* _What to produce_
Using the string "Validation" as the key, pull each matching line out of the records below.

* _Data section_

(** [var userString string] repeats its type; so does [var pointer int]. *)
Lemma repeatsTypeName_witness :
  allASCII "userString" = true /\ allASCII "string" = true
  /\ In (repeatsTypeMsg "x.go" 2 "userString" "string")
        (repeatsTypeName keepCase "x.go" sampleFileSet "string"
           {| Name := "userString"; NamePos := 11%Z |})
  /\ In (repeatsTypeMsg "x.go" 2 "pointer" "int")
        (repeatsTypeName keepCase "x.go" sampleFileSet "int"
           {| Name := "pointer"; NamePos := 11%Z |}).
Proof.
  split; [reflexivity | ]. split; [reflexivity | ]. split.
  - apply (repeatsTypeName_ascii_iff keepCase "x.go" sampleFileSet "string"
             {| Name := "userString"; NamePos := 11%Z |} eq_refl eq_refl).
    now exists "user", "String", "".
  - apply (repeatsTypeName_ascii_iff keepCase "x.go" sampleFileSet "int"
             {| Name := "pointer"; NamePos := 11%Z |} eq_refl eq_refl).
    now exists "po", "int", "er".
Defined.

Lemma helperRule_witness :
  isHelperCandidate "h_test.go" helperFn = true
  /\ findTName (paramList helperFn) = "t"
  /\ helperRule "h_test.go" 2 helperFn = Some [].
Proof.
  split; [reflexivity | ]. split; [reflexivity | ].
  exact (proj1 (helperRule_call_suffices "h_test.go" 2 helperFn _ (ident "t")
                  (ident "Helper") [] eq_refl eq_refl eq_refl eq_refl)
           eq_refl (or_introl eq_refl)).
Defined.

Lemma main_on_directory_witness :
  Stat dirWorld = StatDir
  /\ main noUpper keepCase noExprString ["lint"; "d"] dirWorld
     = Exit [ "Validation failed:";
              " - " +:+ bareBugMsg "d/api.proto" 2 "123456789";
              " - " +:+ parseFailureMsg "d/bad.go" ] 1.
Proof.
  split; [reflexivity | ].
  exact (main_on_directory noUpper keepCase noExprString "lint" "d" [] dirWorld eq_refl).
Defined.

Lemma main_on_single_proto_file_witness :
  Stat protoWorld = StatFile
  /\ HasSuffix "d/api.proto" ".proto" = true
  /\ checkProtoFiles (Walked protoWorld) = [bareBugMsg "d/api.proto" 2 "123456789"]
  /\ main noUpper keepCase noExprString ["lint"; "d/api.proto"] protoWorld
     = Exit ["Provided file is not a .go file"] 0.
Proof.
  split; [reflexivity | ]. split; [reflexivity | ]. split; [reflexivity | ].
  exact (main_on_single_proto_file noUpper keepCase noExprString "lint" "d/api.proto" []
           protoWorld eq_refl eq_refl).
Defined.

Lemma main_exit_code_witness :
  main noUpper keepCase noExprString ["lint"; "d"] dirWorld
  = Exit [ "Validation failed:";
           " - " +:+ bareBugMsg "d/api.proto" 2 "123456789";
           " - " +:+ parseFailureMsg "d/bad.go" ] 1
  /\ ((1 = 1)%Z
      /\ (exists d ds,
            [ "Validation failed:";
              " - " +:+ bareBugMsg "d/api.proto" 2 "123456789";
              " - " +:+ parseFailureMsg "d/bad.go" ]
            = "Validation failed:" :: map (fun e => " - " +:+ e) (d :: ds))
      \/ (1 = 0)%Z /\ length [ "Validation failed:";
                               " - " +:+ bareBugMsg "d/api.proto" 2 "123456789";
                               " - " +:+ parseFailureMsg "d/bad.go" ] = 1%nat).
Proof.
  split; [reflexivity | ].
  exact (main_exit_code noUpper keepCase noExprString ["lint"; "d"] dirWorld _ 1 eq_refl).
Defined.

Lemma banned_patterns_witness :
  nth_error ["x := 1"; "time.Sleep(1)"] 1 = Some "time.Sleep(1)"
  /\ In (sleepMsg "a.go" 2) (scanFileForPatterns "a.go" ["x := 1"; "time.Sleep(1)"]).
Proof.
  split; [reflexivity | ].
  apply (proj1 (banned_patterns_exact "a.go" ["x := 1"; "time.Sleep(1)"] 1 "time.Sleep(1)"
                  eq_refl)).
  reflexivity.
Defined.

* _Problem solution_
     = Exit [ "Validation failed:";
  = Exit [ "Validation failed:";
            [ "Validation failed:";
            = "Validation failed:" :: map (fun e => " - " +:+ e) (d :: ds))
      \/ (1 = 0)%Z /\ length [ "Validation failed:";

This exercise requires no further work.